I’d love to say Blood Mountain is equally as ferocious as Leviathan or the band’s 2002 debut, Remission. I can’t. Although several of the album’s tracks feature galloping rhythms, they — like the rest of the album — meander and toil. The album lacks nearly all of the unbridled enthusiasm of the band’s former works.
I’d love to say Blood Mountain is the band’s heaviest to date. It isn’t. For much of the album, guitarists Brent Hinds and Bill Kelliher have forgone distortion in favor of squeaky-clean tones that only accentuate their lightning fast but nonetheless geeky shredding. (And I own several Joe Satriani records.) The harmonized interplay between the two is impressive, but it’s so repetitive and long-winded at times.

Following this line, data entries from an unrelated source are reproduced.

(** * AKRS equipment scrapers: harvesting and reconciliation engine

    A shallow embedding of the scrapers ([scrape-all-equipment.js],
    [scrape-tractor-house.js]) and of the location analyzers, with the
    properties of the batch scheduler, the pagination loops, the name
    parser, the cross-source matcher and the location aggregation.

    Conventions of the embedding:
    - a JavaScript string is a [string] of 7-bit ASCII characters; the
      case mappings and the white-space class are the ASCII part of the
      ECMAScript ones;
    - [undefined] and [null] are [None] of an [option];
    - the network, the browser and the file system are an explicit world:
      every awaited call reads its outcome from it, a rejected promise is
      an explicit failure value;
    - console output and [delay] calls are not part of the state. *)

From Stdlib Require Import Ascii String.
From stdpp Require Import gmap strings list.
From Stdlib Require Import QArith Sorted.

Local Open Scope nat_scope.

(** ** JavaScript strings *)

Module JsString.

(** White space and line terminators of ECMAScript ([\s], [trim]) within
    ASCII: TAB, LF, VT, FF, CR and SPACE. *)
Definition isSpace (c : ascii) : bool :=
  let n := nat_of_ascii c in
  ((9 <=? n) && (n <=? 13)) || (n =? 32).
(** * Team-Heat-Scheduler: the scheduling model of [main.py]

    [generate_schedule] builds a 0/1 linear program with PuLP, hands it to
    CBC with a time limit, and turns the values of the assignment variables
    into a nested schedule (flights, heats, boat -> team number).

    The development embeds
    - the slice of PuLP that the function uses (affine expressions,
      constraints, problems, status codes) in [Module pulp];
    - the function itself, statement by statement, with the three things it
      takes from its surroundings made explicit in [Env]: the global random
      generator, the Streamlit session's time limit, and the CBC solver;
    - the meaning of the model (which assignments satisfy it) and what the
      solver promises about the values it leaves in the variables;
    - [create_html_table], which renders a schedule as one HTML string, and
      what the page shows once the button is pressed.

    Python floats are modelled as rationals ([Q], compared with [==]). *)

From Stdlib Require Import QArith Lqa Ascii.
From stdpp Require Import gmap strings list pretty.

Local Open Scope Q_scope.

#[global] Instance Q_inhabited : Inhabited Q := populate 0.

(** ** Sums of rationals *)

Fixpoint Qsum (l : list Q) : Q :=
  match l with
  | [] => 0
  | q :: l => q + Qsum l
  end.

(** ** The part of PuLP used by [main.py] *)

Module pulp.

(** The two families created by [LpVariable.dicts]:
    [x[t][f][h][b]] and [w[(t1, t2)][f][h]], all of category Binary. *)
Inductive LpVariable : Type :=
| x_ (t f h b : nat)
| w_ (p : nat * nat) (f h : nat).

#[global] Instance LpVariable_eq_dec : EqDecision LpVariable.
Proof. solve_decision. Defined.

(** An affine expression: PuLP keeps a coefficient per variable and a
    constant; the list holds the terms in the order they were added. *)
Record LpAffineExpression : Type := mkExpr {
  terms : list (LpVariable * Q);
  constant : Q
}.

Definition of_var (v : LpVariable) : LpAffineExpression := mkExpr [(v, 1)] 0.
Definition const (q : Q) : LpAffineExpression := mkExpr [] q.
Definition add (e1 e2 : LpAffineExpression) : LpAffineExpression :=
  mkExpr (terms e1 ++ terms e2) (constant e1 + constant e2).
Definition scale (q : Q) (e : LpAffineExpression) : LpAffineExpression :=
  mkExpr ((λ '(v, c), (v, q * c)) <$> terms e) (q * constant e).
Definition sub (e1 e2 : LpAffineExpression) : LpAffineExpression :=
  add e1 (scale (-1) e2).
Definition lpSum (l : list LpAffineExpression) : LpAffineExpression :=
  foldr add (const 0) l.

Inductive LpConstraintSense : Type :=
| LpConstraintLE | LpConstraintEQ | LpConstraintGE.

(** [lhs <= rhs], [lhs == rhs] or [lhs >= rhs]. *)
Record LpConstraint : Type := mkConstraint {
  lhs : LpAffineExpression;
  sense : LpConstraintSense;
  rhs : LpAffineExpression
}.

Inductive LpSense : Type := LpMinimize | LpMaximize.

(** A problem: its name, its sense, the objective and the named
    constraints in the order they were added. *)
Record LpProblem : Type := mkProblem {
  name : string;
  direction : LpSense;
  objective : LpAffineExpression;
  constraints : list (string * LpConstraint)
}.

(** [pulp.LpProblem(name, sense)]: nothing to optimise and no constraint
    yet. *)
Definition new_LpProblem (name : string) (sense : LpSense) : LpProblem :=
  mkProblem name sense (mkExpr [] 0) [].

(** [prob += (e, "Objective")] *)
Definition set_objective (p : LpProblem) (e : LpAffineExpression) : LpProblem :=
  mkProblem (name p) (direction p) e (constraints p).

(** [prob += (c, name)] *)
Definition add_constraint (p : LpProblem) (nc : string * LpConstraint) : LpProblem :=
  mkProblem (name p) (direction p) (objective p) (constraints p ++ [nc]).

(** The status codes [prob.solve] returns and their names in
    [pulp.LpStatus]. *)
Inductive LpStatusCode : Type :=
| LpStatusNotSolved     (*  0 *)
| LpStatusOptimal       (*  1 *)
| LpStatusInfeasible    (* -1 *)
| LpStatusUnbounded     (* -2 *)
| LpStatusUndefined.    (* -3 *)

Definition LpStatus (c : LpStatusCode) : string :=
  match c with
  | LpStatusNotSolved => "Not Solved"
  | LpStatusOptimal => "Optimal"
  | LpStatusInfeasible => "Infeasible"
  | LpStatusUnbounded => "Unbounded"
  | LpStatusUndefined => "Undefined"
  end.

(** *** Meaning of expressions and constraints under an assignment *)

Definition value_of (a : LpVariable → Q) (e : LpAffineExpression) : Q :=
  Qsum ((λ '(v, c), c * a v) <$> terms e) + constant e.

Definition valid (a : LpVariable → Q) (c : LpConstraint) : Prop :=
  match sense c with
  | LpConstraintLE => value_of a (lhs c) <= value_of a (rhs c)
  | LpConstraintEQ => value_of a (lhs c) == value_of a (rhs c)
  | LpConstraintGE => value_of a (rhs c) <= value_of a (lhs c)
  end.

(** [prob.variables()]: the variables of the objective and of the
    constraints. *)
Definition constraint_variables (c : LpConstraint) : list LpVariable :=
  (terms (lhs c)).*1 ++ (terms (rhs c)).*1.
Definition variables (p : LpProblem) : list LpVariable :=
  (terms (objective p)).*1 ++ (nc ← constraints p; constraint_variables nc.2).

(** An assignment satisfies the constraints of [p]. *)
Definition satisfies (p : LpProblem) (a : LpVariable → Q) : Prop :=
  ∀ n c, (n, c) ∈ constraints p → valid a c.

(** Integer-feasible points: every variable is Binary. *)
Definition feasible (p : LpProblem) (a : LpVariable → Q) : Prop :=
  (∀ v, v ∈ variables p → a v == 0 ∨ a v == 1) ∧ satisfies p a.

(** Points of the continuous relaxation: the variables only keep their
    bounds [0 <= v <= 1]. *)
Definition relaxed (p : LpProblem) (a : LpVariable → Q) : Prop :=
  (∀ v, v ∈ variables p → 0 <= a v <= 1) ∧ satisfies p a.

Definition no_worse (d : LpSense) (q1 q2 : Q) : Prop :=
  match d with
  | LpMinimize => q1 <= q2
  | LpMaximize => q2 <= q1
  end.

Definition optimal (p : LpProblem) (a : LpVariable → Q) : Prop :=
  feasible p a ∧
  ∀ a', feasible p a' →
        no_worse (direction p) (value_of a (objective p)) (value_of a' (objective p)).

(** These predicates can be decided by running over the constraints
    and the variables of the problem. *)
#[global] Instance Qle_decision (q1 q2 : Q) : Decision (q1 <= q2).
Proof.
  refine (match Qlt_le_dec q2 q1 with
          | left Hlt => right _
          | right Hle => left Hle
          end).
  by apply Qlt_not_le.
Defined.

#[global] Instance Qeq_decision (q1 q2 : Q) : Decision (q1 == q2) := Qeq_dec q1 q2.

#[global] Instance valid_dec a c : Decision (valid a c).
Proof. unfold valid. destruct (sense c); apply _. Defined.

#[global] Instance satisfies_dec p a : Decision (satisfies p a).
Proof.
  refine (cast_if (decide (Forall (λ nc, valid a nc.2) (constraints p))));
    unfold satisfies; rewrite Forall_forall in *.
  - intros n c Hnc. by apply (f (n, c)).
  - intros Hsat. apply n. intros [n' c] Hnc. by apply (Hsat n' c).
Defined.

#[global] Instance feasible_dec p a : Decision (feasible p a).
Proof.
  refine (cast_if_and
            (decide (Forall (λ v, a v == 0 ∨ a v == 1) (variables p)))
            (decide (satisfies p a)));
    unfold feasible; rewrite ?Forall_forall in *; tauto.
Defined.

#[global] Instance relaxed_dec p a : Decision (relaxed p a).
Proof.
  refine (cast_if_and
            (decide (Forall (λ v, 0 <= a v <= 1) (variables p)))
            (decide (satisfies p a)));
    unfold relaxed; rewrite ?Forall_forall in *; tauto.
Defined.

Even when the two sync up on “Circle of the Cysquatch,” it lacks the cyclical changes that previously made the two appear to be such virtuosos.
I’d love to blame Warner Brothers for stifling the band’s creativity and forcing Mastodon to make overt commercial decisions. I can’t. I actually wish someone had put the kibosh on “Bladecatcher” — a prog-fest featuring highly fucked-with blips that may or may not be the product of Troy Sander’s vocal cords. This stuff should be left to the Mike Pattons of the world.
I’d love to say Blood Mountain sounds bad. It doesn’t. In fact, it’s so squeaky clean that it’s bothersome. When the members of Mastodon decided to make an audiophile’s wet dream of a metal album, they abandoned the vein-bulging spontaneity of their former selves. Isn’t there a certain point at which each additional overdub does more harm than good?
I’d love to say there aren’t any catchy melodies on Blood Mountain. I can’t. I found myself humming the chorus from the album’s first single, “Capillarian Crest,” in the shower. I cannot say the same for any of the songs from Leviathan, Remission or Call of the Mastodon (2006). “Capillarian Crest” is one of several examples of the band’s newfound love of vocal melody. But looking to Mastodon for melody is like ordering milk at a bar.
I’d love to maintain that I didn’t laugh at (not with) Mastodon during my first listen. I cannot. I giggled myself into a fit when I heard the hyper-processed vocals on “Cysquatch.” Imagine Steven Hawking’s emulator set to “evil.”
I’d love to say I found my hands uncontrollably forming metal horns during my listens of Blood Mountain. They didn’t. In fact, they were more inclined to make jazz hands. Songs such as “The Colony of Birchmen” made me wonder if Andrew Lloyd Webber had a hand in producing.
I’d love to say Blood Mountain will prove to be the band’s undoing. I can’t. Instead, I’d like to invite you to Mastodon’s coming-out party. Sadly, I will not be in attendance.